- YOUR INSTRUCTIONS -
Across all the records, filter for lines with the word "CPython" and copy them.

- Excerpts from a dataset -
# # # #

(** * Redirect rules of readthedocs: matching and path rewriting

    A shallow embedding of [readthedocs/redirects/models.py] (the
    [Redirect] model: [save], [get_full_path], [get_redirect_path] and the
    five [redirect_<type>] methods), together with the Python string and
    [re] primitives those methods call, and the properties of the
    redirect engine proved over it.  The webhook integrations of
    [readthedocs/integrations/models.py] that work on plain data (the
    limit on stored exchanges, the token of the generic webhook, the
    [can_sync] checks) follow. *)

From Stdlib Require Import Bool Arith ZArith Lia List Permutation Ascii String.
Import ListNotations.
Open Scope list_scope.
Open Scope string_scope.

(** ** Exceptions and results

    A call either returns a value or raises.  [PatternNotModelled] stands
    for a regular expression that uses syntax outside the fragment of
    Python's [re] modelled below; no pattern of the program does. *)
Inductive exn : Type :=
| AttributeError (name : string)
| TypeErrorNotCallable (name : string)
| ValueError (message : string)
| IndexError (message : string)
| PatternNotModelled (pattern : string).

Inductive outcome (A : Type) : Type :=
| Return (a : A)
| Raise (e : exn).

Arguments Return {A} a.
Arguments Raise {A} e.

Definition bind {A B : Type} (c : outcome A) (k : A -> outcome B) : outcome B :=
  match c with
  | Return a => k a
  | Raise e => Raise e
  end.

Notation "x <- c ;; k" := (bind c (fun x => k))
  (at level 61, c at next level, right associativity).

(** ** Python [str] primitives

    A [str] is modelled as a [string], a sequence of characters of an
    8-bit alphabet; every primitive below follows the behaviour of the
    CPython method named in its comment. *)
Module PyStr.

(** [s.startswith(p)] *)
Fixpoint startswith (s p : string) : bool :=
  match p with
  | EmptyString => true
  | String a p' =>
      match s with
      | EmptyString => false
      | String b s' => Ascii.eqb a b && startswith s' p'
      end
  end.

(** [s[n:]] for a non-negative [n] *)
Fixpoint slice_from (n : nat) (s : string) : string :=
  match n with
  | O => s
  | S k => match s with
           | EmptyString => EmptyString
           | String _ s' => slice_from k s'
           end
  end.

(** [s.endswith(e)]: CPython compares the last [len(e)] characters of [s]
    with [e], and answers [False] when [s] is shorter than [e]. *)
Definition endswith (s e : string) : bool :=
  (length e <=? length s)%nat && (slice_from (length s - length e) s =? e).

(** [sub in s] *)
Fixpoint contains (sub s : string) : bool :=
  startswith s sub ||
  match s with
  | EmptyString => false
  | String _ s' => contains sub s'
  end.

(** [c in chars] for a single character *)
Fixpoint mem_char (c : ascii) (chars : string) : bool :=
  match chars with
  | EmptyString => false
  | String d chars' => Ascii.eqb c d || mem_char c chars'
  end.

(** [s.lstrip(chars)]: drops every leading character that is in [chars]. *)
Fixpoint lstrip (chars s : string) : string :=
  match s with
  | EmptyString => EmptyString
  | String c s' => if mem_char c chars then lstrip chars s' else s
  end.

(** The [count] argument of [replace] and the [maxsplit] argument of
    [split]: [None] is the default (no limit), [Some k] allows [k] more. *)
Definition budget := option nat.

Definition exhausted (b : budget) : bool :=
  match b with Some O => true | _ => false end.

Definition spend (b : budget) : budget :=
  match b with Some k => Some (pred k) | None => None end.

(** [s.replace("", new, count)]: [new] is inserted before each character
    and after the last one, as long as the count allows. *)
Fixpoint interleave (new : string) (count : budget) (s : string) : string :=
  if exhausted count then s
  else new ++ match s with
              | EmptyString => EmptyString
              | String c s' => String c (interleave new (spend count) s')
              end.

(** The left-to-right scan of [s.replace(old, new, count)] for a non-empty
    [old]; [skip] counts the characters of the occurrence just replaced
    that are still to be passed over. *)
Fixpoint replace_scan (old new : string) (count : budget) (skip : nat)
         (s : string) : string :=
  match s with
  | EmptyString => EmptyString
  | String c s' =>
      match skip with
      | S k => replace_scan old new count k s'
      | O =>
          if exhausted count then s
          else if startswith s old
               then new ++ replace_scan old new (spend count) (pred (length old)) s'
               else String c (replace_scan old new count 0 s')
      end
  end.

(** [s.replace(old, new, count)] *)
Definition replace (s old new : string) (count : budget) : string :=
  match old with
  | EmptyString => interleave new count s
  | String _ _ => replace_scan old new count 0 s
  end.

(** The scan of [s.split(sep, maxsplit)] for a non-empty [sep]: [cur] is
    the piece being collected. *)
Fixpoint split_scan (sep : string) (maxsplit : budget) (skip : nat)
         (cur : string) (s : string) : list string :=
  match s with
  | EmptyString => [cur]
  | String c s' =>
      match skip with
      | S k => split_scan sep maxsplit k cur s'
      | O =>
          if negb (exhausted maxsplit) && startswith s sep
          then cur :: split_scan sep (spend maxsplit) (pred (length sep)) "" s'
          else split_scan sep maxsplit 0 (cur ++ String c "") s'
      end
  end.

(** [s.split(sep, maxsplit)] *)
Definition split (s sep : string) (maxsplit : budget) : outcome (list string) :=
  match sep with
  | EmptyString => Raise (ValueError "empty separator")
  | String _ _ => Return (split_scan sep maxsplit 0 "" s)
  end.

(** [l[0]] *)
Definition first (l : list string) : outcome string :=
  match l with
  | [] => Raise (IndexError "list index out of range")
  | x :: _ => Return x
  end.

End PyStr.

(** ** The fragment of Python's [re] used by the redirects

    Literal characters, [.], a postfix [?] on a single character, and the
    anchors [^] and [$], without flags.  The matcher is the backtracking
    matcher of CPython: alternatives are tried in priority order (a [?]
    first takes its character), and the first success is the match. *)
Module PyRe.

Inductive charset : Type :=
| Lit (c : ascii)
| Dot.

Inductive atom : Type :=
| One (m : charset)
| Opt (m : charset)
| Bol
| Eol.

Definition regex := list atom.

Definition newline : ascii := "010"%char.

(** [.] matches any character but a newline. *)
Definition accepts (m : charset) (c : ascii) : bool :=
  match m with
  | Lit d => Ascii.eqb d c
  | Dot => negb (Ascii.eqb c newline)
  end.

(** The characters that are syntax in a pattern. *)
Definition special (c : ascii) : bool :=
  PyStr.mem_char c ".^$*+?{}[]\|()".

Definition charset_of (c : ascii) : option charset :=
  if Ascii.eqb c "."%char then Some Dot
  else if special c then None
  else Some (Lit c).
(** * The [Game] model and the seeding script of [seed_db]

    A shallow embedding of [seed_db/app/db.py] (the declarative [Game]
    mapping) and of [seed_db/debug.py] (the seeding script), together with
    the properties of the two that the specification states.

    Layout:
    - Python values and exceptions;
    - the column declarations of [Game] and [Game.__repr__];
    - the storage layer that the script's connection string selects
      (SQLite behind the SQLAlchemy unit of work), driven by the column
      declarations;
    - the script as a sequence of library calls, run against a world;
    - the theorems. *)

From Stdlib Require Import ZArith String Ascii List Bool Lia DecimalString.
From Stdlib Require Import DecimalPos DecimalZ.
Import ListNotations.

Local Open Scope string_scope.
Local Open Scope Z_scope.

(** ** Python values *)

(** The double quote character, which the f-strings of [__repr__] print. *)
Definition dq : string := String "034"%char EmptyString.

(** [datetime] values.  Only their identity matters here, so a timestamp is
    a number of seconds. *)
Definition Timestamp : Type := Z.

(** Python's [str()], which an f-string applies to each replacement field
    without a format spec. *)
Class Str (T : Type) : Type := str : T -> string.

#[export] Instance Str_int : Str Z :=
  fun z => NilZero.string_of_int (Z.to_int z).

#[export] Instance Str_str : Str string := fun s => s.

(** An attribute that was never assigned, or a NULL column, is [None]. *)
#[export] Instance Str_optional {T : Type} `{Str T} : Str (option T) :=
  fun o => match o with
           | Some x => str x
           | None => "None"
           end.

(** Exceptions that the library calls of the two files can raise. *)
Inductive Exception : Type :=
| ModuleNotFoundError (name : string)
| ArgumentError
| NoSuchModuleError (dialect : string)
| OverflowError
| IntegrityError
| OperationalError
| StaleDataError
| BdbQuit.

(** A computation either returns or raises. *)
Inductive Result (A : Type) : Type :=
| Ok (a : A)
| Raise (e : Exception).

Arguments Ok {A} a.
Arguments Raise {A} e.

Definition and_then {A B : Type} (c : Result A) (k : A -> Result B)
  : Result B :=
  match c with
  | Ok a => k a
  | Raise e => Raise e
  end.

Declare Scope result_scope.
Delimit Scope result_scope with result.
Notation "x <- c ;; k" := (and_then c (fun x => k))
  (at level 61, c at next level, right associativity) : result_scope.

(** ** Column declarations ([sqlalchemy.Column]) *)

Inductive SqlType : Type := Integer | String_ | DateTime.

(** The Python type of the values a column of each type carries. *)
Definition py (ty : SqlType) : Type :=
  match ty with
  | Integer => Z
  | String_ => string
  | DateTime => Timestamp
  end.

(** A SQL function evaluated by the database when the statement runs; it
    sees the database clock. *)
Definition SqlFunc (ty : SqlType) : Type := Timestamp -> py ty.

Module func.
(** [func.now()], rendered as [CURRENT_TIMESTAMP]. *)
Definition now : SqlFunc DateTime := fun clock => clock.
End func.

(** [Column(type_, primary_key=False, server_default=None, onupdate=None)]. *)
Record Column (ty : SqlType) : Type := mkColumn {
  primary_key : bool;
  server_default : option (SqlFunc ty);
  onupdate : option (SqlFunc ty)
}.

Arguments mkColumn {ty}.
Arguments primary_key {ty}.
Arguments server_default {ty}.
Arguments onupdate {ty}.

(** ** [class Game(Base)] *)

Module Game.

Definition __tablename__ : string := "games".

(** The class attributes, as in [Game.__table__.c]. *)
Module c.
Definition id : Column Integer := mkColumn true None None.
Definition title : Column String_ := mkColumn false None None.
Definition genre : Column String_ := mkColumn false None None.
Definition platform : Column String_ := mkColumn false None None.
Definition price : Column Integer := mkColumn false None None.
Definition created_at : Column DateTime :=
    mkColumn false (Some func.now) None.
Definition updated_at : Column DateTime :=
    mkColumn false None (Some func.now).
End c.

(** An instance: one attribute per column, [None] when unset or NULL. *)
Record t : Type := mk {
  id : option Z;
  title : option string;
  genre : option string;
  platform : option string;
  price : option Z;
  created_at : option Timestamp;
  updated_at : option Timestamp
}.

(** Three f-strings joined by [+], the last of which closes the
    parenthesis before the quote. *)
Definition __repr__ (self : t) : string :=
  ("Game(id=" ++ str (id self) ++ ", ") ++
  ("title=" ++ dq ++ str (title self) ++ dq ++ ", ") ++
  ("platform=" ++ dq ++ str (platform self) ++ ")" ++ dq).

End Game.

(** ** The storage layer

    The script connects with a [sqlite:///] URL, so the [games] table is a
    SQLite table created from the column declarations above: [id] is an
    [INTEGER PRIMARY KEY], that is the rowid; [created_at] carries
    [DEFAULT CURRENT_TIMESTAMP]; [updated_at] has no DDL default, its
    [onupdate] is added by the library to every UPDATE that does not set
    the column itself.  Rows are kept in insertion order. *)

Definition Table : Type := list Game.t.

(** A SQLite INTEGER is a signed 64-bit number; the driver raises
    [OverflowError] for a Python [int] outside this range. *)
Definition MIN_INT64 : Z := - 2 ^ 63.
Definition MAX_ROWID : Z := 2 ^ 63 - 1.

Definition fits (ty : SqlType) : py ty -> bool :=
  match ty with
  | Integer => fun z => (MIN_INT64 <=? z) && (z <=? MAX_ROWID)
  | String_ => fun _ => true
  | DateTime => fun _ => true
  end.

Definition py_eqb (ty : SqlType) : py ty -> py ty -> bool :=
  match ty with
  | Integer => Z.eqb
  | String_ => String.eqb
  | DateTime => Z.eqb
  end.

Definition optional_eqb (ty : SqlType) (a b : option (py ty)) : bool :=
  match a, b with
  | Some x, Some y => py_eqb ty x y
  | None, None => true
  | _, _ => false
  end.

(** Binding a Python value as a statement parameter. *)
Definition bind_param (ty : SqlType) (v : option (py ty))
  : Result (option (py ty)) :=
  match v with
  | Some x => if fits ty x then Ok v else Raise OverflowError
  | None => Ok None
  end.

(** What the database sees besides the table when a statement runs: its
    clock, and the random numbers rowid allocation may draw. *)
Record Moment : Type := mkMoment {
  clock : Timestamp;
  randomness : list Z
}.

Definition is_pk (pk : Z) (r : Game.t) : bool :=
  match Game.id r with
  | Some i => i =? pk
  | None => false
  end.

Definition has_pk (pk : Z) (t : Table) : bool := existsb (is_pk pk) t.

(** [session.get(Game, pk)]. *)
Definition get (pk : Z) (t : Table) : option Game.t := find (is_pk pk) t.

Definition max_rowid (t : Table) : option Z :=
  fold_right
    (fun r acc =>
       match Game.id r, acc with
       | Some i, Some m => Some (Z.max i m)
       | Some i, None => Some i
       | None, _ => acc
       end)
    None t.

(** A random number made positive, as rowid allocation does once the
    largest rowid is taken. *)
Definition candidate (raw : Z) : Z := Z.land raw (Z.shiftr MAX_ROWID 1) + 1.

(** The rowid of a row inserted without one: 1 in an empty table, else one
    more than the largest rowid in use; when that is the largest possible
    integer, the first unused of at most 100 random candidates, and
    SQLITE_FULL when none is free. *)
Definition new_rowid (m : Moment) (t : Table) : Result Z :=
  match max_rowid t with
  | None => Ok 1
  | Some v =>
      if v <? MAX_ROWID then Ok (v + 1)
      else match find (fun c => negb (has_pk c t))
                   (map candidate (firstn 100 (randomness m))) with
           | Some c => Ok c
           | None => Raise OperationalError
           end
  end.
(** The scan loop probes a front part of its list of ports, logs each
    probe, touches nothing else of the session but the probe counter,
    and returns what the probes, taken in order, write into [devices]. *)
Lemma scan_loop_spec (w : World) (ports : list PortInfo) :
  forall (devices : Devices) (st : Session),
  exists probes unprobed,
    map device ports = (map fst probes ++ unprobed)%list /\
    log (snd (scan_loop w ports devices st))
    = (rev (map (probe_entry (flash_results st)) probes) ++ log st)%list /\
    stdin (snd (scan_loop w ports devices st)) = stdin st /\
    flash_results (snd (scan_loop w ports devices st)) = flash_results st /\
    enum_calls (snd (scan_loop w ports devices st)) = enum_calls st /\
    (forall d, fst (scan_loop w ports devices st) = Ok d ->
               d = fold_left record_probe probes devices).
Proof.
  induction ports as [|port_info rest IH]; intros devices st.
  - exists [], []. cbn. repeat split. intros d H. now inversion H.
  - remember (scan_loop w (port_info :: rest) devices st) as res eqn:Hres.
    cbn [scan_loop] in Hres. unfold bind at 1 in Hres.
    rewrite detect_chip_type_eq in Hres.
    destruct (fst (detect_chip_type w (device port_info) st))
      as [chip_type | e |].
    2,3: exists [], (map device (port_info :: rest)); subst res; cbn;
      repeat split; try reflexivity; intros d H; discriminate H.
    unfold bind at 1 in Hres.
    cbn [emit next_chip fst snd stdin enum_calls chip_calls erase_calls
           write_calls flash_results log] in Hres.
    set (devices' := match chip_type with
                     | Some t => dev_set devices t (device port_info)
                     | None => devices
                     end) in *.
    set (st1 := {| stdin := stdin st; enum_calls := enum_calls st;
                   chip_calls := S (chip_calls st);
                   erase_calls := erase_calls st;
                   write_calls := write_calls st;
                   flash_results := flash_results st;
                   log := (EvProbe (device port_info) chip_type,
                           flash_results st) :: log st |}) in *.
    destruct (truthy_port (dev_c5 devices')
              && truthy_port (dev_wroom devices'))%bool.
    + exists [(device port_info, chip_type)], (map device rest).
      subst res. cbn. repeat split. intros d H. now inversion H.
    + destruct (IH devices' st1)
        as [probes [unprobed [Hp [Hl [Hi [Hr [He Hd]]]]]]].
      exists ((device port_info, chip_type) :: probes), unprobed.
      subst res. cbn [map fst app]. rewrite Hp, Hl, Hi, Hr, He.
      repeat split.
      * cbn [rev map]. now rewrite <- app_assoc.
      * intros d H. cbn [fold_left]. now apply Hd.
Qed.

Lemma probes_of_app (a b : list (Event * FlashResults)) :
  probes_of (a ++ b) = (probes_of b ++ probes_of a)%list.
Proof.
  induction a as [|[e r] a IH]; cbn [app probes_of].
  - now rewrite app_nil_r.
  - destruct e; try exact IH. now rewrite IH, app_assoc.
Qed.

Lemma probes_of_entries (r : FlashResults) (probes : list Probe) :
  probes_of (rev (map (probe_entry r) probes)) = probes.
Proof.
  induction probes as [|[port chip_type] probes IH]; [reflexivity|].
  cbn [map rev]. rewrite probes_of_app, IH. reflexivity.
Qed.

Lemma firstn_grown {X} (new old : list X) :
  firstn (length (new ++ old) - length old) (new ++ old) = new.
Proof.
  rewrite length_app, Nat.add_sub. rewrite firstn_app, Nat.sub_diag.
  rewrite firstn_all. cbn. apply app_nil_r.
Qed.
(** C2 (amended): for a child whose lookup key has a rule in the table and a
    candidate parent whose type is not in the rule's [allowedParents], the
    check rejects with the rule's message, unless the child's [data.type] is
    [s3]: a bucket is accepted with that parent too. *)
Theorem validatePlacement_wrong_parent node r p :
  RULES !! nodeTypeOf node = Some r ->
  includesStr (allowedParents r) (type p) = false ->
  validatePlacement node (Some p) =
    Normal (if isStr (specificType node) "s3" then okVerdict else rejected r).
Proof.
  intros Hr Hp. unfold validatePlacement, lookupRule. rewrite Hr.
  destruct (isStr (specificType node) "s3") eqn:Hs3.
  - rewrite (nodeTypeOf_s3 _ Hs3) in Hr. vm_compute in Hr.
    simplify_eq. simpl. rewrite Hs3. reflexivity.
  - destruct (RULES_lookup_inv _ _ Hr) as [-> | [_ ->]]; simpl.
    + rewrite andb_false_r, Hp. reflexivity.
    + rewrite Hs3. simpl. rewrite andb_false_r, Hp. reflexivity.
Qed.

(** An EC2 instance offered a VPC as parent is rejected. *)
Lemma validatePlacement_wrong_parent_witness :
  validatePlacement ec2C (Some vpcA) =
    Normal {| valid := false;
              message :=
                Some "Compute resources must be placed inside a Subnet." |}.
Proof.
  refine (validatePlacement_wrong_parent ec2C
            {| allowedParents := ["subnet"]; mustHaveParent := true;
               exceptions := Some ["s3"];
               errorMessage :=
                 "Compute resources must be placed inside a Subnet." |}
            vpcA _ _); reflexivity.
Defined.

# # # #

- ANSWER TO THE PROBLEM -
    CPython method named in its comment. *)
(** [s.endswith(e)]: CPython compares the last [len(e)] characters of [s]
    matcher of CPython: alternatives are tried in priority order (a [?]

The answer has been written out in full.